### Dataset entries:
(** Combining twice gives the data back. *)
Lemma combined_twice seed n data : combined seed n (combined seed n data) = data.
Proof.
  revert n. induction data as [|x data IH]; intros n; [done|].
  assert (∀ y l, combined seed n (y :: l) = Z.lxor y (key_byte seed n) :: combined seed (S n) l) as C.
  { intros y l. unfold combined. rewrite imap_cons, Nat.add_0_r. f_equal. apply imap_ext.
    intros i z _. cbn. by rewrite Nat.add_succ_r. }
  by rewrite !C, IH, Z.lxor_assoc, Z.lxor_nilpotent, Z.lxor_0_r.
Qed.

Lemma length_combined seed n data : length (combined seed n data) = length data.
Proof. apply length_imap. Qed.
End arc4.
End ARC4.

Module AuthCrypt.
Section auth_crypt.
Context {R : Rc4}.

(** [HMAC_SHA1] of a seed and data. *)
Context (HMAC : list Z → list Z → list Z).

Record t := mk { _clientDecrypt : RC4_CTX; _serverEncrypt : RC4_CTX; _initialized : bool }.

Definition new : outcome Empty_set t :=
  match ARC4.new, ARC4.new with
  | Ret d, Ret e => Ret (mk d e false)
  | _, _ => AssertFail
  end.

Definition ServerEncryptionKey : list Z :=
  [0xCC; 0x98; 0xAE; 0x04; 0xE8; 0x97; 0xEA; 0xCA; 0x12; 0xDD; 0xC0; 0x93; 0x42; 0x91; 0x53; 0x57].
Definition ServerDecryptionKey : list Z :=
  [0xC2; 0xB3; 0x72; 0x3C; 0xC6; 0xAE; 0xD9; 0xB5; 0x34; 0x3C; 0x53; 0xEE; 0x2F; 0x43; 0x67; 0xCE].
(** An interval timer fires in exactly the updates in which the total time
    crosses a multiple of the interval, and carries the remainder over, so no time
    is lost; nothing overflows while the total fits 64 bits. *)
Theorem interval_timer_exact (interval current : Z) (diffs : list Z) :
  0 < interval < 2 ^ 63 → 0 <= current < interval → Forall (Z.le 0) diffs →
  interval + fold_right Z.add 0 diffs < 2 ^ 63 →
  ticks diffs (mkInterval interval current) =
    (Ret (crossings interval current diffs),
     mkInterval interval ((current + fold_right Z.add 0 diffs) mod interval)).
Proof.
  intros Hi. revert current. induction diffs as [|d diffs IH]; intros c Hc Hd Hs; cbn [ticks fold_right].
  { rewrite Z.add_0_r, Z.mod_small by done. done. }
  inversion Hd as [|? ? Hd1 Hd2]; subst. cbn [fold_right] in Hs.
  assert (Hsum : 0 <= fold_right Z.add 0 diffs) by (clear -Hd2; induction Hd2; cbn; lia).
  assert (EU : Interval.Update d (mkInterval interval c) = (Ret (), mkInterval interval (c + d))).
  { unfold Interval.Update, checked. cbn [it_current it_interval].
    replace (- 2 ^ (64 - 1) <=? c + d) with true by lia. replace (c + d <? 2 ^ (64 - 1)) with true by lia.
    cbn [andb]. by replace (c + d <? 0) with false by lia. }
  rewrite (bind_run _ _ _ _ _ EU), bind_gets. cbn [crossings].
  set (p := Interval.Passed (mkInterval interval (c + d))).
  assert (Hp : (c / interval <? (c + d) / interval) = p).
  { subst p. unfold Interval.Passed. cbn. rewrite (Z.div_small c) by done.
    destruct (Z.leb_spec interval (c + d)); [|by rewrite Z.div_small by lia].
    assert (1 <= (c + d) / interval) by (apply Z.div_le_lower_bound; lia). lia. }
  assert (EM : c + d = (c + d) mod interval + (c + d) / interval * interval)
    by (pose proof (Z.div_mod (c + d) interval); lia).
  pose proof (Z.mod_pos_bound (c + d) interval).
  assert (ER : (if p then Interval.Reset else mret ()) (mkInterval interval (c + d)) =
               (Ret (), mkInterval interval ((c + d) mod interval))).
  { subst p. unfold Interval.Passed, Interval.Reset. cbn [it_interval it_current].
    destruct (Z.leb_spec interval (c + d)); [|by rewrite Z.mod_small by lia].
    cbn [it_interval it_current]. replace (interval <=? c + d) with true by lia.
    replace (interval =? 0) with false by lia. by rewrite (Z.rem_mod_nonneg (c + d) interval) by lia. }
  rewrite (bind_run _ _ _ _ _ ER).
  assert (EI := IH ((c + d) mod interval) ltac:(lia) Hd2 ltac:(lia)).
  assert (E1 : crossings interval ((c + d) mod interval) diffs = crossings interval (c + d) diffs).
  { rewrite EM at 2. by rewrite crossings_shift by lia. }
  assert (E2 : ((c + d) mod interval + foldr Z.add 0 diffs) mod interval =
               (c + (d + foldr Z.add 0 diffs)) mod interval).
  { rewrite Zplus_mod_idemp_l. f_equal. lia. }
  rewrite (bind_run _ _ _ _ _ EI), E1, E2, Hp. done.
Qed.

### Activity:
Line by line, retype all of the entries.

### Task solution:
(** Combining twice gives the data back. *)
Lemma combined_twice seed n data : combined seed n (combined seed n data) = data.
Proof.
  revert n. induction data as [|x data IH]; intros n; [done|].
  assert (∀ y l, combined seed n (y :: l) = Z.lxor y (key_byte seed n) :: combined seed (S n) l) as C.
  { intros y l. unfold combined. rewrite imap_cons, Nat.add_0_r. f_equal. apply imap_ext.
    intros i z _. cbn. by rewrite Nat.add_succ_r. }
  by rewrite !C, IH, Z.lxor_assoc, Z.lxor_nilpotent, Z.lxor_0_r.
Qed.

Lemma length_combined seed n data : length (combined seed n data) = length data.
Proof. apply length_imap. Qed.
End arc4.
End ARC4.

Module AuthCrypt.
Section auth_crypt.
Context {R : Rc4}.

(** [HMAC_SHA1] of a seed and data. *)
Context (HMAC : list Z → list Z → list Z).

Record t := mk { _clientDecrypt : RC4_CTX; _serverEncrypt : RC4_CTX; _initialized : bool }.

Definition new : outcome Empty_set t :=
  match ARC4.new, ARC4.new with
  | Ret d, Ret e => Ret (mk d e false)
  | _, _ => AssertFail
  end.

Definition ServerEncryptionKey : list Z :=
  [0xCC; 0x98; 0xAE; 0x04; 0xE8; 0x97; 0xEA; 0xCA; 0x12; 0xDD; 0xC0; 0x93; 0x42; 0x91; 0x53; 0x57].
Definition ServerDecryptionKey : list Z :=
  [0xC2; 0xB3; 0x72; 0x3C; 0xC6; 0xAE; 0xD9; 0xB5; 0x34; 0x3C; 0x53; 0xEE; 0x2F; 0x43; 0x67; 0xCE].
(** An interval timer fires in exactly the updates in which the total time
    crosses a multiple of the interval, and carries the remainder over, so no time
    is lost; nothing overflows while the total fits 64 bits. *)
Theorem interval_timer_exact (interval current : Z) (diffs : list Z) :
  0 < interval < 2 ^ 63 → 0 <= current < interval → Forall (Z.le 0) diffs →
  interval + fold_right Z.add 0 diffs < 2 ^ 63 →
  ticks diffs (mkInterval interval current) =
    (Ret (crossings interval current diffs),
     mkInterval interval ((current + fold_right Z.add 0 diffs) mod interval)).
Proof.
  intros Hi. revert current. induction diffs as [|d diffs IH]; intros c Hc Hd Hs; cbn [ticks fold_right].
  { rewrite Z.add_0_r, Z.mod_small by done. done. }
  inversion Hd as [|? ? Hd1 Hd2]; subst. cbn [fold_right] in Hs.
  assert (Hsum : 0 <= fold_right Z.add 0 diffs) by (clear -Hd2; induction Hd2; cbn; lia).
  assert (EU : Interval.Update d (mkInterval interval c) = (Ret (), mkInterval interval (c + d))).
  { unfold Interval.Update, checked. cbn [it_current it_interval].
    replace (- 2 ^ (64 - 1) <=? c + d) with true by lia. replace (c + d <? 2 ^ (64 - 1)) with true by lia.
    cbn [andb]. by replace (c + d <? 0) with false by lia. }
  rewrite (bind_run _ _ _ _ _ EU), bind_gets. cbn [crossings].
  set (p := Interval.Passed (mkInterval interval (c + d))).
  assert (Hp : (c / interval <? (c + d) / interval) = p).
  { subst p. unfold Interval.Passed. cbn. rewrite (Z.div_small c) by done.
    destruct (Z.leb_spec interval (c + d)); [|by rewrite Z.div_small by lia].
    assert (1 <= (c + d) / interval) by (apply Z.div_le_lower_bound; lia). lia. }
  assert (EM : c + d = (c + d) mod interval + (c + d) / interval * interval)
    by (pose proof (Z.div_mod (c + d) interval); lia).
  pose proof (Z.mod_pos_bound (c + d) interval).
  assert (ER : (if p then Interval.Reset else mret ()) (mkInterval interval (c + d)) =
               (Ret (), mkInterval interval ((c + d) mod interval))).
  { subst p. unfold Interval.Passed, Interval.Reset. cbn [it_interval it_current].
    destruct (Z.leb_spec interval (c + d)); [|by rewrite Z.mod_small by lia].
    cbn [it_interval it_current]. replace (interval <=? c + d) with true by lia.
    replace (interval =? 0) with false by lia. by rewrite (Z.rem_mod_nonneg (c + d) interval) by lia. }
  rewrite (bind_run _ _ _ _ _ ER).
  assert (EI := IH ((c + d) mod interval) ltac:(lia) Hd2 ltac:(lia)).
  assert (E1 : crossings interval ((c + d) mod interval) diffs = crossings interval (c + d) diffs).
  { rewrite EM at 2. by rewrite crossings_shift by lia. }
  assert (E2 : ((c + d) mod interval + foldr Z.add 0 diffs) mod interval =
               (c + (d + foldr Z.add 0 diffs)) mod interval).
  { rewrite Zplus_mod_idemp_l. f_equal. lia. }
  rewrite (bind_run _ _ _ _ _ EI), E1, E2, Hp. done.
Qed.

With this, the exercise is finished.